_TASK INSTRUCTIONS:_
Pull out of the data below the stretch of lines bounded by the one containing "four digits. *)" and the one containing "match digit_val y1, digit_val", both bounds included, unchanged.

[INFORMATION PROVIDED — start]

(** * CONUS404 batch download: driver, failure ledger and retry pass

    A shallow embedding of the process-orchestration core of the
    repository:

    - [src/driver.py]          ([DownloadDriver], per-date failure files),
    - [pipeline/src/driver.py] ([DownloadDriver], single ledger file
                                [data/failed_jobs.json], cleared at start),
    - [src/retry_failed.py]    ([main], the retry pass).

    Python dictionaries are insertion-ordered association lists with unique
    keys, the operating system is an oracle ([World]) that answers
    [subprocess.Popen], [Popen.poll] and [datetime.now], and each polling
    loop is a deterministic transition function on an explicit state with a
    program counter, iterated with [Nat.iter].

    Scope of the model.  File-system calls that the code does not guard
    individually (creating directories, appending to the log file, writing
    a JSON document) succeed; file contents are ASCII text; a ledger file
    that parses holds a JSON object whose values are failure records.  Log
    lines are kept as structured events, without the time stamp prefix; the
    banner, memory and per-process statistics lines are left out. *)

From Stdlib Require Import ZArith NArith Lia Ascii String.
From stdpp Require Import base decidable option list strings pretty.

Open Scope string_scope.
Open Scope list_scope.
Open Scope nat_scope.

(** ** Python dictionaries *)

(** A [dict] keeps its items in insertion order; assigning to an existing
    key replaces the value where it stands, a new key goes to the end. *)

Section pydict.
Context {K V : Type} `{EqDecision K}.

Fixpoint dict_get (k : K) (d : list (K * V)) : option V :=
  match d with
  | [] => None
  | (k', v) :: d' => if decide (k' = k) then Some v else dict_get k d'
  end.

(** [d[k] = v] *)
Fixpoint dict_set (k : K) (v : V) (d : list (K * V)) : list (K * V) :=
  match d with
  | [] => [(k, v)]
  | (k', v') :: d' =>
      if decide (k' = k) then (k', v) :: d' else (k', v') :: dict_set k v d'
  end.

(** [del d[k]]; every call site guards it so that [k] is a key. *)
Fixpoint dict_del (k : K) (d : list (K * V)) : list (K * V) :=
  match d with
  | [] => []
  | (k', v') :: d' =>
      if decide (k' = k) then d' else (k', v') :: dict_del k d'
  end.

(** [k in d] *)
Definition dict_mem (k : K) (d : list (K * V)) : bool :=
  match dict_get k d with Some _ => true | None => false end.

(** [d.keys()] *)
Definition dict_keys (d : list (K * V)) : list K := d.*1.

(** The well-formedness of a dictionary: no key occurs twice. *)
Definition dict_wf (d : list (K * V)) : Prop := NoDup (dict_keys d).
End pydict.

(** ** Calendar dates and the ["%Y-%m-%d"] format *)

Record date := Date { year : N; month : N; day : N }.

#[global] Instance date_eq_dec : EqDecision date.
Proof. solve_decision. Defined.

Definition is_leap (y : N) : bool :=
  ((y mod 4 =? 0) && (negb (y mod 100 =? 0) || (y mod 400 =? 0)))%N.

Definition days_in_month (y m : N) : N :=
  match m with
  | 2 => if is_leap y then 29 else 28
  | 4 | 6 | 9 | 11 => 30
  | _ => 31
  end%N.

(** What [datetime.date(y, m, d)] accepts ([MINYEAR = 1], [MAXYEAR = 9999]). *)
Definition valid_date (y m d : N) : bool :=
  ((1 <=? y) && (y <=? 9999) && (1 <=? m) && (m <=? 12)
   && (1 <=? d) && (d <=? days_in_month y m))%N.

Definition date_ok (x : date) : Prop :=
  valid_date (year x) (month x) (day x) = true.

Definition digit_char (n : N) : ascii := ascii_of_N (48 + n mod 10).

Definition digit_val (c : ascii) : option N :=
  let n := N_of_ascii c in
  if ((48 <=? n) && (n <=? 57))%N then Some (n - 48)%N else None.

Definition pad2 (n : N) : string :=
  String (digit_char (n / 10)) (String (digit_char n) "").

Definition pad4 (n : N) : string :=
  String (digit_char (n / 1000)) (String (digit_char (n / 100))
    (String (digit_char (n / 10)) (String (digit_char n) ""))).

(** [date.strftime("%Y-%m-%d")], the year zero-padded to four digits. *)
Definition strftime (x : date) : string :=
  pad4 (year x) +:+ "-" +:+ pad2 (month x) +:+ "-" +:+ pad2 (day x).

(** The month directive [%m] of [strptime] followed by the literal ["-"]:
    [1[0-2]|0[1-9]|[1-9]].  Returns the month and the rest of the text. *)
Definition parse_month (s : string) : option (N * string) :=
  match s with
  | String c1 (String "-" rest) =>
      match digit_val c1 with
      | Some a => if (1 <=? a)%N then Some (a, rest) else None
      | None => None
      end
  | String c1 (String c2 (String "-" rest)) =>
      match digit_val c1, digit_val c2 with
      | Some 1%N, Some b => if (b <=? 2)%N then Some ((10 + b)%N, rest) else None
      | Some 0%N, Some b => if (1 <=? b)%N then Some (b, rest) else None
      | _, _ => None
      end
  | _ => None
  end.

(** The day directive [%d] at the end of the text:
    [3[01]|[12]\d|0[1-9]|[1-9]| [1-9]], with nothing left unconverted. *)
Definition parse_day (s : string) : option N :=
  match s with
  | String c1 "" =>
      match digit_val c1 with
      | Some a => if (1 <=? a)%N then Some a else None
      | None => None
      end
  | String c1 (String c2 "") =>
      match digit_val c1, digit_val c2 with
      | Some 3%N, Some b => if (b <=? 1)%N then Some (30 + b)%N else None
      | Some 1%N, Some b => Some (10 + b)%N
      | Some 2%N, Some b => Some (20 + b)%N
      | Some 0%N, Some b => if (1 <=? b)%N then Some b else None
      | None, Some b =>
          if Ascii.eqb c1 " " && (1 <=? b)%N then Some b else None
      | _, _ => None
      end
  | _ => None
  end.

(** [datetime.strptime(s, "%Y-%m-%d").date()]: [None] stands for the
    [ValueError] raised when the text does not match the format or names
    no calendar day. *)
Definition strptime (s : string) : option date :=
  match s with
  | String y1 (String y2 (String y3 (String y4 (String "-" rest)))) =>
      match digit_val y1, digit_val y2, digit_val y3, digit_val y4 with
      | Some a, Some b, Some c, Some e =>
          let y := (1000 * a + 100 * b + 10 * c + e)%N in
          match parse_month rest with
          | Some (m, rest') =>
              match parse_day rest' with
              | Some d => if valid_date y m d then Some (Date y m d) else None
              | None => None
              end
          | None => None
          end
      | _, _, _, _ => None
      end
  | _ => None
  end.

(** A date string is canonical when it is what [strftime] writes for the
    date it parses to; a string that does not parse is left alone. *)
Definition canonical_key (k : string) : bool :=
  match strptime k with
  | Some x => String.eqb (strftime x) k
  | None => true
  end.

(** ** Configuration ([config.py]) *)

Record Config := {
  VARIABLE_AGG_MAP : list (string * bool);
  MAX_CONCURRENT_PROCESSES : nat;
}.

(** The values of [src/config.py]. *)
Definition src_config : Config := {|
  VARIABLE_AGG_MAP :=
    [("T2", true); ("Q2", true); ("TD2", true); ("PSFC", true);
     ("ACRAINLSM", false); ("LAI", true); ("U10", true); ("V10", true);
     ("Z", true)];
  MAX_CONCURRENT_PROCESSES := 8;
|}.

(** ** Failure records, the ledger and the files *)

Record FailureRecord := {
  rec_date : string;                  (* "date" *)
  variables_to_retry : list string;   (* "variables_to_retry" *)
  error_message : string;             (* "error_message" *)
  last_attempt : string;              (* "last_attempt" *)
}.

(** The ledger: date string to failure record. *)
Abbreviation Ledger := (list (string * FailureRecord)).

(** What a JSON file on disk holds: text that is no JSON document, or an
    object given by its members in file order (a key may be repeated). *)
Inductive json_file :=
| Unparsable
| JsonObject (members : list (string * FailureRecord)).

(** [json.load]: [None] stands for the exception; a repeated key keeps its
    first position and its last value. *)
Definition json_load (f : json_file) : option Ledger :=
  match f with
  | Unparsable => None
  | JsonObject members =>
      Some (fold_left (fun d kv => dict_set kv.1 kv.2 d) members [])
  end.

(** [json.dump] *)
Definition json_dump (d : Ledger) : json_file := JsonObject d.

Record FileSystem := {
  (* data/failed_jobs.json; [None]: the file does not exist *)
  FAILED_JOBS_FILE : option json_file;
  (* failed_jobs/<date>.json, one record per file, keyed by <date> *)
  FAILED_JOBS_DIR : list (string * FailureRecord);
  (* ultimate_failures.json *)
  ULTIMATE_FAILURE_FILE : option json_file;
  (* how many times ultimate_failures.json has been written *)
  ultimate_writes : nat;
}.

Definition write_failed_jobs_file (f : json_file) (fs : FileSystem) : FileSystem :=
  {| FAILED_JOBS_FILE := Some f;
     FAILED_JOBS_DIR := FAILED_JOBS_DIR fs;
     ULTIMATE_FAILURE_FILE := ULTIMATE_FAILURE_FILE fs;
     ultimate_writes := ultimate_writes fs |}.

Definition write_failed_jobs_dir (date_str : string) (r : FailureRecord)
    (fs : FileSystem) : FileSystem :=
  {| FAILED_JOBS_FILE := FAILED_JOBS_FILE fs;
     FAILED_JOBS_DIR := dict_set date_str r (FAILED_JOBS_DIR fs);
     ULTIMATE_FAILURE_FILE := ULTIMATE_FAILURE_FILE fs;
     ultimate_writes := ultimate_writes fs |}.

Definition write_ultimate_failure_file (f : json_file) (fs : FileSystem) : FileSystem :=
  {| FAILED_JOBS_FILE := FAILED_JOBS_FILE fs;
     FAILED_JOBS_DIR := FAILED_JOBS_DIR fs;
     ULTIMATE_FAILURE_FILE := Some f;
     ultimate_writes := S (ultimate_writes fs) |}.

(** The key invariant of the ledger: every key that parses as a date is
    the canonical [YYYY-MM-DD] string of that date. *)
Definition canonical_keys (d : Ledger) : bool :=
  forallb canonical_key (dict_keys d).

(** ** The operating system *)

(** A [subprocess.Popen] object: its pid, and the index of the task it was
    started for (the identity of the object). *)
Record Popen := { pid : nat; job : nat }.

(** The answers of the environment during one pass.
    - [popen i]: starting the worker of task [i]; [None] when
      [subprocess.Popen] (or opening its log file) raises.
    - [poll t p]: [p.poll()] during iteration [t] of the polling loop;
      [None] while the worker runs, its exit code afterwards.
    - [now t p]: [datetime.now().isoformat()] when the exit of [p] is
      handled during iteration [t]. *)
Record World := {
  popen : nat -> option nat;
  poll : nat -> Popen -> option Z;
  now : nat -> Popen -> string;
}.

(** An entry of [active_processes]: pid -> (date, process); the start time
    of the tuple only feeds log lines. *)
Abbreviation Active := (list (nat * (date * Popen))).

(** The dates of the active workers. *)
Definition dates_of (a : Active) : list date := (a.*2).*1.

(** What one poll of an active worker during iteration [t] observes. *)
Definition exited (w : World) (t : nat) (item : nat * (date * Popen)) : Prop :=
  is_Some (poll w t item.2.2).
Definition succeeded (w : World) (t : nat) (item : nat * (date * Popen)) : Prop :=
  poll w t item.2.2 = Some 0%Z.
Definition failed (w : World) (t : nat) (item : nat * (date * Popen)) : Prop :=
  exited w t item /\ ~ succeeded w t item.

#[global] Instance exited_dec w t item : Decision (exited w t item).
Proof. unfold exited. apply _. Defined.
#[global] Instance succeeded_dec w t item : Decision (succeeded w t item).
Proof. unfold succeeded. apply _. Defined.
#[global] Instance failed_dec w t item : Decision (failed w t item).
Proof. unfold failed. apply _. Defined.

(** ** Log lines *)

Inductive log_line :=
| LogCleared                                  (* "Cleared old failure log" *)
| LogLaunching (i total : nat) (d : date)     (* "Launching download i/total: d" *)
| LogLaunched (p : nat) (d : date)            (* "Launched subprocess PID p for d" *)
| LogLaunchError (d : date)                   (* "ERROR: Failed to launch subprocess for d" *)
| LogSuccess (p : nat) (d : date)             (* "SUCCESS: PID p completed d" *)
| LogFailed (p : nat) (d : date) (rc : Z)     (* "FAILED: PID p failed for d (exit code rc)" *)
| LogCouldNotParse                            (* "WARNING: Could not parse ..., overwriting." *)
| LogFailureLogged (date_str : string)        (* "  -> Successfully logged failure to ..." *)
| LogNoFailureFile                            (* "No failure log file found" *)
| LogCouldNotRead                             (* "ERROR: Could not read ..." *)
| LogLedgerEmpty                              (* "Failure log is empty." *)
| LogFound (n : nat)                          (* "Found n failed job(s) to retry." *)
| LogBadDate (date_str : string)              (* "WARNING: Could not parse date ..." *)
| LogLoaded (n : nat)                         (* "Loaded n unique dates to retry." *)
| LogWroteUltimate (n : nat)                  (* "Wrote n ultimate failures" *)
| LogAllResolved                              (* "All failures resolved." *)
| LogRetryStarting                            (* "STARTING AUTOMATIC RETRY PROCESS" *)
| LogRetryFinished (rc : Z)                   (* "Retry script finished with exit code rc." *)
| LogRetryFatal                               (* "FATAL: ... retry_failed.py" *)
| LogNoRetry.                                 (* "No failures to retry." *)

(** Where a polling loop stands: at the test of the outer [while], at the
    test of the inner [while] that launches workers, or past the loop. *)
Inductive control := LoopHead | LaunchHead | LoopExit.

[INFORMATION PROVIDED — finish]

_SOLUTION BELOW:_
(** [date.strftime("%Y-%m-%d")], the year zero-padded to four digits. *)
Definition strftime (x : date) : string :=
  pad4 (year x) +:+ "-" +:+ pad2 (month x) +:+ "-" +:+ pad2 (day x).

(** The month directive [%m] of [strptime] followed by the literal ["-"]:
    [1[0-2]|0[1-9]|[1-9]].  Returns the month and the rest of the text. *)
Definition parse_month (s : string) : option (N * string) :=
  match s with
  | String c1 (String "-" rest) =>
      match digit_val c1 with
      | Some a => if (1 <=? a)%N then Some (a, rest) else None
      | None => None
      end
  | String c1 (String c2 (String "-" rest)) =>
      match digit_val c1, digit_val c2 with
      | Some 1%N, Some b => if (b <=? 2)%N then Some ((10 + b)%N, rest) else None
      | Some 0%N, Some b => if (1 <=? b)%N then Some (b, rest) else None
      | _, _ => None
      end
  | _ => None
  end.

(** The day directive [%d] at the end of the text:
    [3[01]|[12]\d|0[1-9]|[1-9]| [1-9]], with nothing left unconverted. *)
Definition parse_day (s : string) : option N :=
  match s with
  | String c1 "" =>
      match digit_val c1 with
      | Some a => if (1 <=? a)%N then Some a else None
      | None => None
      end
  | String c1 (String c2 "") =>
      match digit_val c1, digit_val c2 with
      | Some 3%N, Some b => if (b <=? 1)%N then Some (30 + b)%N else None
      | Some 1%N, Some b => Some (10 + b)%N
      | Some 2%N, Some b => Some (20 + b)%N
      | Some 0%N, Some b => if (1 <=? b)%N then Some b else None
      | None, Some b =>
          if Ascii.eqb c1 " " && (1 <=? b)%N then Some b else None
      | _, _ => None
      end
  | _ => None
  end.

(** [datetime.strptime(s, "%Y-%m-%d").date()]: [None] stands for the
    [ValueError] raised when the text does not match the format or names
    no calendar day. *)
Definition strptime (s : string) : option date :=
  match s with
  | String y1 (String y2 (String y3 (String y4 (String "-" rest)))) =>
      match digit_val y1, digit_val y2, digit_val y3, digit_val y4 with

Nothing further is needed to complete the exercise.